Na opinião de Levy, WhatsApp e Netflix são os casos mais problemáticos porque disputam diretamente com setores que são fortemente regulados e taxados no Brasil, o de telecomunicações e o de TV por assinatura, respectivamente. Por isso, o SindiTelebrasil espera que órgãos como a Anatel ajudem as empresas a lidar com essa questão em 2016. Porém, Levy reforçou que não espera que essas OTTs sejam totalmente regulamentadas, mas sim que o setor de telecomunicações tenha alguma flexibilidade nas suas obrigações e uma desoneração tributária, pois hoje o setor paga diversas taxas, enquanto WhatsApp e mesmo o Netflix, que tem representação no Brasil, nada pagam no que diz respeito à natureza dos serviços que prestam.

Ramos também vê como legítima a preocupação em regulamentar OTTs, mas antes disso diz ser preciso fazer uma reflexão sobre quais são os efeitos de uma regulamentação. “Qualquer regulamentação deveria ser fruto de estudos sérios sobre efeitos econômicos e sociais, e que enxergo que faltam no Brasil hoje. Além disso, ainda não tenho certeza se temos um problema de estrutura de mercado que justifique uma regulação prévia, ou se temos problemas de condutas isoladas que podem vir a ser mitigados por meio de sanções administrativas e judiciais. A meu ver, qualquer regulação prévia é sempre uma intervenção antecipatória”.

Segundo Flávia Lefèvre, conselheira do CGI.br e integrante do conselho consultivo da Proteste, em conversa com o iG em agosto, para entender esse movimento das empresas de telefonia é preciso também voltar aos dias anteriores à aprovação do Marco Civil da Internet. “Desde o início, as operadoras pretendiam que a neutralidade da rede como saiu no Marco Civil não fosse aprovada, porque elas queriam ter algo para oferecer aos usuários que demandam mais capacidade da rede, ou seja, que esses usuários ou empresas pudessem pagar mais para ter o tráfego do seu conteúdo privilegiado.
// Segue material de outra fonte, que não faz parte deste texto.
(** C2: The membership methods implement the abstract machine.  In a world
    without faults and without locks left behind, joining, inviting,
    kicking, banning, unbanning and setting a role succeed exactly when the
    machine allows it, fail with the machine's error otherwise, leave the
    tables as they were when they fail, change the roster and the owner of
    the space as the machine says when they succeed, and never change
    another space. *)
Theorem membership_refines ctx sid c w a :
  healthy w -> next_id (server_members (w_db w)) <= max_u64 -> abs sid (w_db w) = Some a ->
  let '(w', r) := run_cmd ctx sid c w in
  match astep c a with
  | inl e => r = inl e /\ w_db w' = w_db w
  | inr a' => r = inr tt /\ abs sid (w_db w') = Some a'
  end /\ (forall sid', sid' <> sid -> abs sid' (w_db w') = abs sid' (w_db w)).
Proof.
  intros [Hf Hl] Hn Ha. pose proof Ha as Ha0. unfold abs in Ha0. apply fmap_Some in Ha0 as (s&Hs&->).
  destruct (server_by_id_Some _ _ _ Hs) as [<- _].
  pose proof (run_cmd_refines ctx w s Hf Hl Hs Hn c) as [H1 H2 _].
  destruct (run_cmd ctx (s_id s) c w). done.
Qed.

(** The same for any sequence of commands over HTTP: the tables after
    the run are those of the machine's run, in which a refused command is
    skipped. *)
Theorem membership_sequence_refines sid cs w a :
  healthy w -> next_id (server_members (w_db w)) + zlen cs <= max_u64 + 1 -> abs sid (w_db w) = Some a ->
  abs sid (w_db (run_cmds sid cs w).1) = Some (asteps cs a).
Proof. intros Hh Hn Ha. by apply (run_cmds_refine sid cs w a). Qed.

(** A banned user stays banned, whatever the other commands are. *)
Lemma astep_banned c a uid a' r :
  c <> CUnban uid -> a_members a !! uid = Some (r, true) -> astep c a = inr a' ->
  exists r', a_members a' !! uid = Some (r', true).
Proof.
  intros Hc Hb E. unfold astep, enter, change_role in E. unfold set_members, assign_role in *.
  repeat (case_match; simplify_eq); simpl; rewrite ?lookup_insert, ?lookup_alter, ?lookup_delete;
    repeat case_decide; subst; rewrite ?lookup_alter, ?Hb; simpl; repeat case_decide; subst; simpl;
    rewrite ?Hb; simpl; eauto; try congruence.
Qed.


Lemma asteps_banned cs a uid r :
  CUnban uid ∉ cs -> a_members a !! uid = Some (r, true) -> exists r', a_members (asteps cs a) !! uid = Some (r', true).
Proof.
  revert a r. induction cs as [|c cs IH]; intros a r Hc Hb; simpl; [eauto|].
  destruct (astep c a) as [e|a'] eqn:E; [eapply IH; [set_solver|done]|].
  destruct (astep_banned c a uid a' r) as [r' Hb']; [set_solver|done..|]. eapply IH; [set_solver|done].
Qed.

Lemma safe_run_cmd ctx sid c : keeps evolves (run_cmd ctx sid c).
Proof. destruct c; unfold run_cmd; walk. Qed.
Lemma safe_run_cmds sid cs : keeps evolves (run_cmds sid cs).
Proof. induction cs; simpl; solve_keeps; try done. apply safe_run_cmd. Qed.

(** A banned member has no role. *)
Lemma banned_no_role sid uid d r :
  members_inv d -> roster sid d !! uid = Some (r, true) -> role_of sid uid d = None.
Proof.
  intros Hi Hr. rewrite lookup_roster in Hr. apply fmap_Some in Hr as (m&Hm&E). unfold role_of.
  destruct (server_by_id sid d); [|done]. simpl. apply fmap_None, first_where_None. intros m' Hin.
  destruct (is_member sid uid m') eqn:Ek; [|done]. simpl. injection E as _ E.
  apply member_row_Some in Hm as (E1&E2&Hm). apply is_member_key in Ek.
  assert (m' = m) as ->; [|by rewrite <- E].
  eapply (NoDup_key_inj member_key); [apply (mi_unique d Hi)|done..|]. rewrite Ek. unfold member_key. congruence.
Qed.

Lemma bind_unit_err {A} (m : M A) w e (P : Prop) :
  ((_ ← m; mret tt) w).2 = inl e /\ P -> (m w).2 = inl e /\ P.
Proof. unfold mbind, SE_bind. destruct (m w) as [w' [e'|a]]; simpl; intros [[= ->] ?]; done. Qed.

Lemma role_of_absent sid uid w : healthy w -> role_of sid uid (w_db w) = None -> (GetMemberRole sid uid w).2 = inl ErrNotFound.
Proof. intros [Hf _] Hr. unfold GetMemberRole, fetchOne, sql. rewrite fault_healthy by done. simpl. by rewrite Hr. Qed.

(** C37: A ban lasts until it is lifted.  On a database that works, after a
    user other than the owner
    was banned from a space, and whatever membership commands follow
    except unbanning that user, the user has no role in the space, and
    joining it and being invited to it are refused. *)
Theorem ban_lasts sid uid cs w a :
  healthy w -> db_inv (w_db w) -> next_id (server_members (w_db w)) + zlen cs + 2 <= max_u64 ->
  abs sid (w_db w) = Some a -> uid <> a_owner a -> CUnban uid ∉ cs ->
  let w2 := (run_cmds sid (CBan uid :: cs) w).1 in
  (GetMemberRole sid uid w2).2 = inl ErrNotFound /\
  (JoinSpace RequestCtx sid uid w2).2 = inl (Errorf "user is banned") /\
  (InviteSpaceMember RequestCtx sid uid w2).2 = inl (Errorf "user is banned").
Proof.
  intros Hh Hi Hn Ha Ho Hc w2.
  pose proof (run_cmds_refine sid (CBan uid :: cs) w a Hh ltac:(unfold zlen in *; simpl; lia) Ha) as (Hh2&Ha2&Hn2).
  fold w2 in Hh2, Ha2, Hn2. assert (db_inv (w_db w2)) as Hi2 by (eapply evolves_inv; [apply (safe_run_cmds sid (CBan uid :: cs) w)|done]).
  destruct (asteps_banned cs (match astep (CBan uid) a with inl _ => a | inr a' => a' end) uid
    (match a_members a !! uid with Some (r, true) => r | _ => RoleMember end)) as [r Hr]; [done|..].
  { simpl. replace (uid =? a_owner a) with false by lia.
    destruct (a_members a !! uid) as [[r []]|] eqn:E; [done|..]; simpl; by rewrite lookup_insert_eq. }
  change (a_members (asteps (CBan uid :: cs) a) !! uid = Some (r, true)) in Hr.
  pose proof Ha2 as Ha3. unfold abs in Ha3. apply fmap_Some in Ha3 as (s&Hs&Es).
  rewrite Es in Hr. simpl in Hr. destruct (server_by_id_Some _ _ _ Hs) as [<- _]. split.
  - apply role_of_absent; [done|]. eapply banned_no_role; [apply si_members, Hi2|done].
  - assert (next_id (server_members (w_db w2)) <= max_u64) as Hcap by (unfold zlen in *; simpl in Hn2; lia).
    destruct Hh2 as [Hf Hl]. split.
    + pose proof (enter_refines RequestCtx w2 s Hf Hl Hs Hcap true uid) as [Hres _ _].
      unfold enter in Hres. simpl in Hres. rewrite Hr in Hres. by apply bind_unit_err in Hres as [? _].
    + pose proof (enter_refines RequestCtx w2 s Hf Hl Hs Hcap false uid) as [Hres _ _].
      unfold enter in Hres. simpl in Hres. rewrite Hr in Hres. by apply bind_unit_err in Hres as [? _].
Qed.

End refinement.

(** ** The concrete run *)
Definition demo_world : World := Eval vm_compute in g_world demo.
Lemma demo_healthy : healthy demo_world.
Proof. split; reflexivity. Qed.
Definition demo_roster : gmap Z (Role * bool) := {[1 := (RoleOwner, false); 2 := (RoleMember, false)]}.

Lemma membership_refines_witness :
  let '(w', r) := run_cmd Background 1 (CKick 2) demo_world in
  r = inr tt /\ abs 1 (w_db w') = Some (mkASpace 1 VisibilityPublic {[1 := (RoleOwner, false)]}).
Proof.
  pose proof (membership_refines Background 1 (CKick 2) demo_world (mkASpace 1 VisibilityPublic demo_roster)
    demo_healthy) as Hm.
  assert (next_id (server_members (w_db demo_world)) <= max_u64) as Hn by (vm_compute; discriminate).
  specialize (Hm Hn). assert (abs 1 (w_db demo_world) = Some (mkASpace 1 VisibilityPublic demo_roster)) as Ha by reflexivity.
  specialize (Hm Ha). destruct (run_cmd Background 1 (CKick 2) demo_world) as [w' r].
  destruct Hm as [Hm _]. exact Hm.
Defined.

Lemma membership_sequence_refines_witness :
  abs 1 (w_db (run_cmds 1 [CJoin 3; CSetRole 3 RoleOwner; CKick 1; CBan 2] demo_world).1) =
  Some (mkASpace 3 VisibilityPublic {[2 := (RoleMember, true); 3 := (RoleOwner, false)]}).
Proof.
  etrans; [apply (membership_sequence_refines 1 _ demo_world (mkASpace 1 VisibilityPublic demo_roster) demo_healthy)|];
    [vm_compute; discriminate|reflexivity|reflexivity].
Defined.

Lemma ban_lasts_witness :
  (JoinSpace RequestCtx 1 2 (run_cmds 1 [CBan 2; CSetRole 2 RoleAdmin; CJoin 2; CKick 2] demo_world).1).2
  = inl (Errorf "user is banned").
Proof.
  refine (proj1 (proj2 (ban_lasts 1 2 [CSetRole 2 RoleAdmin; CJoin 2; CKick 2] demo_world
    (mkASpace 1 VisibilityPublic demo_roster) demo_healthy demo_inv _ _ _ _)));
    [vm_compute; discriminate|reflexivity|discriminate|by apply (bool_decide_unpack _)].
Defined.
(* ===== verification/Paths.v ===== *)
(** * Slash-separated paths: [path] and [path/filepath] on Unix

    [Clean], [Join], [Dir], [Base], [Abs] and [Rel], written on the list of
    the elements between slashes. *)
From S2P Require Import Prelude Go.

Definition seg := bytes.
Definition sep : ascii := byte 47.
Definition dot : seg := [byte 46].
Definition dotdot : seg := [byte 46; byte 46].

(** [strings.Split(s, "/")] *)
Fixpoint split_on (c : ascii) (l : bytes) : list bytes :=
  match l with
  | [] => [[]]
  | a :: l => if a =@ c then [] :: split_on c l
              else match split_on c l with
                   | s :: r => (a :: s) :: r
                   | [] => [[a]]
                   end
  end.
(** [strings.Join(segs, "/")] *)
Fixpoint join (segs : list seg) : bytes :=
  match segs with
  | [] => []
  | [s] => s
  | s :: segs => s ++ sep :: join segs
  end.

(** One element on the stack of the elements kept so far. *)
Definition clean_step (rooted : bool) (stack : list seg) (s : seg) : list seg :=
  if (s =@ []) || (s =@ dot) then stack
  else if s =@ dotdot then
    match stack with
    | t :: stack' => if t =@ dotdot then dotdot :: stack else stack'
    | [] => if rooted then [] else [dotdot]
    end
  else s :: stack.
Definition clean_segs (rooted : bool) (segs : list seg) : list seg :=
  reverse (fold_left (clean_step rooted) segs []).

Definition is_abs (l : bytes) : bool := match l with a :: _ => a =@ sep | [] => false end.
Definition clean_bytes (l : bytes) : bytes :=
  let out := join (clean_segs (is_abs l) (split_on sep l)) in
  if is_abs l then sep :: out else if out =@ [] then dot else out.

(** [path.Clean], [filepath.Clean] *)
Definition Clean (s : string) : string := of_bytes (clean_bytes (to_bytes s)).

(** [filepath.Join] *)
Fixpoint Join (elems : list string) : string :=
  match elems with
  | [] => ""
  | e :: rest => if e =@ ""%string then Join rest else of_bytes (clean_bytes (join (to_bytes <$> elems)))
  end.

(** The part of the path up to and including the last slash. *)
Definition upto_last_sep (l : bytes) : bytes :=
  match reverse (split_on sep l) with
  | _ :: (_ :: _) as r => join (reverse r) ++ [sep]
  | _ => []
  end.
Definition Dir (s : string) : string := of_bytes (clean_bytes (upto_last_sep (to_bytes s))).
(** [filepath.Base] *)
Definition Base (s : string) : string :=
  if s =@ ""%string then "."
  else let l := to_bytes (TrimRightSlash s) in
       match reverse (split_on sep l) with
       | [] => "/"
       | b :: _ => if b =@ [] then "/" else of_bytes b
       end.

(** [filepath.Abs]; [wd] is the working directory, if the system knows it *)
Definition Abs (wd : Err + string) (s : string) : Err + string :=
  if is_abs (to_bytes s) then inr (Clean s)
  else match wd with inl e => inl e | inr wd => inr (Join [wd; s]) end.

Fixpoint strip_common (bs ts : list seg) : list seg * list seg :=
  match bs, ts with
  | b :: bs', t :: ts' => if b =@ t then strip_common bs' ts' else (bs, ts)
  | _, _ => (bs, ts)
  end.
(** The elements of a cleaned path; none for the root and for ["."]. *)
Definition path_segs (l : bytes) : list seg := clean_segs (is_abs l) (split_on sep l).
(** [filepath.Rel] *)
Definition Rel (base targ : string) : Err + string :=
  let b := to_bytes base in let t := to_bytes targ in
  if clean_bytes b =@ clean_bytes t then inr "."%string
  else if negb (is_abs b =@ is_abs t) then inl (Errorf "Rel: can't make target relative to base")
  else let '(bs, ts) := strip_common (path_segs b) (path_segs t) in
       if match bs with s :: _ => s =@ dotdot | [] => false end
       then inl (Errorf "Rel: can't make target relative to base")
       else inr (of_bytes (join (repeat dotdot (length bs) ++ ts))).

Example Clean_ex : Clean "/a/./b//../c/" = "/a/c"%string /\ Clean "../x/.." = ".."%string /\ Clean "" = "."%string.
Proof. done. Qed.
Example Dir_ex : Dir "docker-compose/data/config/node.key" = "docker-compose/data/config"%string /\ Dir "x" = "."%string /\ Dir "/x" = "/"%string.
Proof. done. Qed.
Example Rel_ex : Rel "/a/b" "/a/c/d" = inr "../c/d"%string /\ Rel "/" "/a" = inr "a"%string.
Proof. done. Qed.

(** ** Normal elements *)
Definition plain (s : seg) : Prop := sep ∉ s.
Definition normal (s : seg) : Prop := plain s /\ s <> [] /\ s <> dot /\ s <> dotdot.

Lemma split_plain l : Forall plain (split_on sep l).
Proof.
  induction l as [|a l IH]; simpl; [repeat constructor; apply not_elem_of_nil|].
  case_bool_decide as Ha; [constructor; [apply not_elem_of_nil|done]|].
  destruct (split_on sep l) as [|s r].
  { constructor; [|constructor]. unfold plain. rewrite list_elem_of_singleton. congruence. }
  apply Forall_cons in IH as [Hs Hr]. constructor; [|done]. unfold plain in *. set_solver.
Qed.

Lemma split_nonempty c l : split_on c l <> [].
Proof. destruct l as [|a l]; simpl; [done|]. case_bool_decide; [done|]. by destruct (split_on c l). Qed.

Lemma split_app_sep s l : plain s -> split_on sep (s ++ sep :: l) = s :: split_on sep l.
Proof.
  induction s as [|a s IH]; simpl; intros Hs; [done|].
  unfold plain in Hs. rewrite not_elem_of_cons in Hs. destruct Hs as [Ha Hs].
  rewrite bool_decide_false by congruence. by rewrite IH.
Qed.
Lemma split_plain_id s : plain s -> split_on sep s = [s].
Proof.
  induction s as [|a s IH]; simpl; intros Hs; [done|].
  unfold plain in Hs. rewrite not_elem_of_cons in Hs. destruct Hs as [Ha Hs].
  rewrite bool_decide_false by congruence. by rewrite IH.
Qed.

Lemma split_join segs : segs <> [] -> Forall plain segs -> split_on sep (join segs) = segs.
Proof.
  intros Hne Hp. induction Hp as [|s segs Hs Hp IH]; [done|].
  destruct segs as [|s' segs]; [by apply split_plain_id|].
  change (join (s :: s' :: segs)) with (s ++ sep :: join (s' :: segs)). rewrite split_app_sep by done. by rewrite IH.
Qed.

Lemma fold_clean_normal rooted segs stack :
  Forall normal segs -> fold_left (clean_step rooted) segs stack = reverse segs ++ stack.
Proof.
  revert stack. induction segs as [|s segs IH]; intros stack Hn; simpl; [done|].
  apply Forall_cons in Hn as [(_&H1&H2&H3) Hn]. rewrite IH by done.
  unfold clean_step. rewrite !bool_decide_false by done. simpl. by rewrite reverse_cons, <- app_assoc.
Qed.
Lemma clean_segs_normal rooted segs : Forall normal segs -> clean_segs rooted segs = segs.
Proof. intros Hn. unfold clean_segs. rewrite fold_clean_normal by done. by rewrite app_nil_r, reverse_involutive. Qed.

(** Under the root every element that is kept is normal. *)
Lemma fold_clean_rooted segs stack :
  Forall plain segs -> Forall normal stack -> Forall normal (fold_left (clean_step true) segs stack).
Proof.
  revert stack. induction segs as [|s segs IH]; intros stack Hp Hs; simpl; [done|].
  apply Forall_cons in Hp as [Hp1 Hp]. apply IH; [done|]. unfold clean_step.
  destruct (bool_decide_reflect (s = [])), (bool_decide_reflect (s = dot)); simpl; try done.
  case_bool_decide as Hd; [|constructor; [split_and!; done|done]].
  destruct Hs as [|t stack [_ (_&_&Ht)] Hs]; [done|]. by rewrite bool_decide_false.
Qed.
Lemma clean_segs_rooted segs : Forall plain segs -> Forall normal (clean_segs true segs).
Proof. intros Hp. apply Forall_reverse. apply fold_clean_rooted; [done|constructor]. Qed.

(** ** Absolute paths *)
(** The bytes of the absolute path with the given elements. *)
Definition abs_path (segs : list seg) : bytes := sep :: join segs.

Lemma split_sep l : split_on sep (sep :: l) = [] :: split_on sep l.
Proof. done. Qed.
Lemma clean_segs_skip rooted segs : clean_segs rooted ([] :: segs) = clean_segs rooted segs.
Proof. done. Qed.
Lemma clean_bytes_abs l : is_abs l = true -> clean_bytes l = abs_path (path_segs l) /\ Forall normal (path_segs l).
Proof.
  intros Hl. unfold clean_bytes, path_segs. rewrite Hl. split; [done|]. apply clean_segs_rooted, split_plain.
Qed.
Lemma join_nil segs : Forall normal segs -> join segs = [] -> segs = [].
Proof.
  destruct segs as [|s [|s' segs]]; intros Hn; [done|..]; apply Forall_cons in Hn as [(_&Hs&_) _]; simpl; [done|].
  by destruct s.
Qed.
Lemma normal_plain segs : Forall normal segs -> Forall plain segs.
Proof. intros H. eapply Forall_impl; [done|]. by intros s [? _]. Qed.
Lemma join_inj segs segs' : Forall normal segs -> Forall normal segs' -> join segs = join segs' -> segs = segs'.
Proof.
  intros H1 H2 E. destruct segs as [|s segs]; [symmetry; by apply join_nil|].
  destruct segs' as [|s' segs']; [by apply join_nil|].
  rewrite <- (split_join (s :: segs)), <- (split_join (s' :: segs')) by (done || by apply normal_plain). by rewrite E.
Qed.
Lemma path_segs_abs segs : Forall normal segs -> path_segs (abs_path segs) = segs.
Proof.
  intros Hn. unfold path_segs, abs_path. cbn [is_abs]. rewrite bool_decide_true by done. rewrite split_sep, clean_segs_skip.
  destruct segs as [|s segs]; [done|]. rewrite split_join by (done || by apply normal_plain). by apply clean_segs_normal.
Qed.
Lemma split_join_sep r rs : Forall plain (r :: rs) -> split_on sep (join (r :: rs) ++ [sep]) = (r :: rs) ++ [[]].
Proof.
  revert r. induction rs as [|r' rs IH]; intros r Hp; apply Forall_cons in Hp as [Hr Hp]; [by rewrite split_app_sep|].
  change (join (r :: r' :: rs)) with (r ++ sep :: join (r' :: rs)). rewrite <- app_assoc. cbn [app].
  rewrite split_app_sep by done. by rewrite IH.
Qed.
Lemma join_app_sep r rs p ps : join (r :: rs) ++ sep :: join (p :: ps) = join ((r :: rs) ++ p :: ps).
Proof.
  revert r. induction rs as [|r' rs IH]; intros r; [done|].
  change (join (r :: r' :: rs)) with (r ++ sep :: join (r' :: rs)).
  change (join ((r :: r' :: rs) ++ p :: ps)) with (r ++ sep :: join ((r' :: rs) ++ p :: ps)).
  rewrite <- IH. by rewrite <- app_assoc.
Qed.
Lemma path_segs_app rs ps : Forall normal rs -> Forall normal ps -> path_segs (abs_path rs ++ sep :: join ps) = rs ++ ps.
Proof.
  intros Hr Hp. unfold path_segs, abs_path. cbn [is_abs app]. rewrite bool_decide_true by done. rewrite split_sep, clean_segs_skip.
  destruct rs as [|r rs].
  - cbn [join app]. rewrite split_sep, clean_segs_skip. destruct ps as [|p ps]; [done|].
    rewrite split_join by (done || by apply normal_plain). by apply clean_segs_normal.
  - destruct ps as [|p ps].
    + change (join []) with ([] : bytes). rewrite split_join_sep by (by apply normal_plain).
      unfold clean_segs. rewrite fold_left_app, app_nil_r. exact (clean_segs_normal true _ Hr).
    + rewrite join_app_sep.
      rewrite split_join by (done || by apply normal_plain, Forall_app). apply clean_segs_normal. by apply Forall_app.
Qed.
Lemma is_abs_path segs : is_abs (abs_path segs) = true.
Proof. done. Qed.
Lemma strip_common_prefix rs ps : strip_common rs (rs ++ ps) = ([], ps).
Proof. induction rs as [|r rs IH]; simpl; [by destruct ps|]. by rewrite bool_decide_true. Qed.

(** An absolute path from any name, given an absolute working directory. *)
Lemma Abs_normal w s : is_abs (to_bytes w) = true -> exists segs, Forall normal segs /\ Abs (inr w) s = inr (of_bytes (abs_path segs)).
Proof.
  intros Hw. unfold Abs. destruct (is_abs (to_bytes s)) eqn:Es.
  - destruct (clean_bytes_abs _ Es) as [E Hn]. exists (path_segs (to_bytes s)). split; [done|]. unfold Clean. by rewrite E.
  - cbn [Join]. rewrite bool_decide_false by (by intros ->). cbn [fmap list_fmap join].
    assert (is_abs (to_bytes w ++ sep :: to_bytes s) = true) as Ha by (by destruct (to_bytes w)).
    destruct (clean_bytes_abs _ Ha) as [E Hn]. eexists. split; [exact Hn|]. by rewrite E.
Qed.
Lemma Abs_self wd segs : Forall normal segs -> Abs wd (of_bytes (abs_path segs)) = inr (of_bytes (abs_path segs)).
Proof.
  intros Hn. unfold Abs. rewrite to_of_bytes, is_abs_path. unfold Clean. rewrite to_of_bytes.
  destruct (clean_bytes_abs (abs_path segs) eq_refl) as [-> _]. by rewrite path_segs_abs.
Qed.
Lemma Rel_below rs ps :
  Forall normal rs -> Forall normal ps -> ps <> [] ->
  Rel (of_bytes (abs_path rs)) (of_bytes (abs_path (rs ++ ps))) = inr (of_bytes (join ps)).
Proof.
  intros Hr Hp Hne. assert (Forall normal (rs ++ ps)) as Hrp by (by apply Forall_app). unfold Rel. rewrite !to_of_bytes.
  destruct (clean_bytes_abs (abs_path rs) eq_refl) as [-> _]. destruct (clean_bytes_abs (abs_path (rs ++ ps)) eq_refl) as [-> _].
  rewrite !path_segs_abs by done. rewrite bool_decide_false.
  2:{ intros [= E]. apply join_inj in E; [|done..]. apply (f_equal length) in E. rewrite length_app in E. destruct ps; simpl in E; [done|lia]. }
  rewrite !is_abs_path. simpl. by rewrite strip_common_prefix.
Qed.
Ocorre que eles perderam essa batalha”. Na opinião de Flávia, as entidades do setor até podem ser parceiras das teles para tentar diminuir a carga tributária, mas não pode ajudar a onerar aplicativos OTTs apenas para reduzir o poder de competição dessas iniciativas frente as operadoras.

Na opinião da consultora, na medida em que são impostas regras próprias ou um tributo específico para aplicativos como o WhatsApp, como sugeriu o ministro das Comunicações, a natureza livre da própria internet é destorcida. “Uma vez que um tributo é criado você não tira ele nunca mais. Observe quanto tempo estamos tentando desonerar o setor de telecomunicações. Qual governo de Estado vai abrir mão de uma arrecadação certa todo o mês? Se essa moda pega, vai encarecer toda a internet.”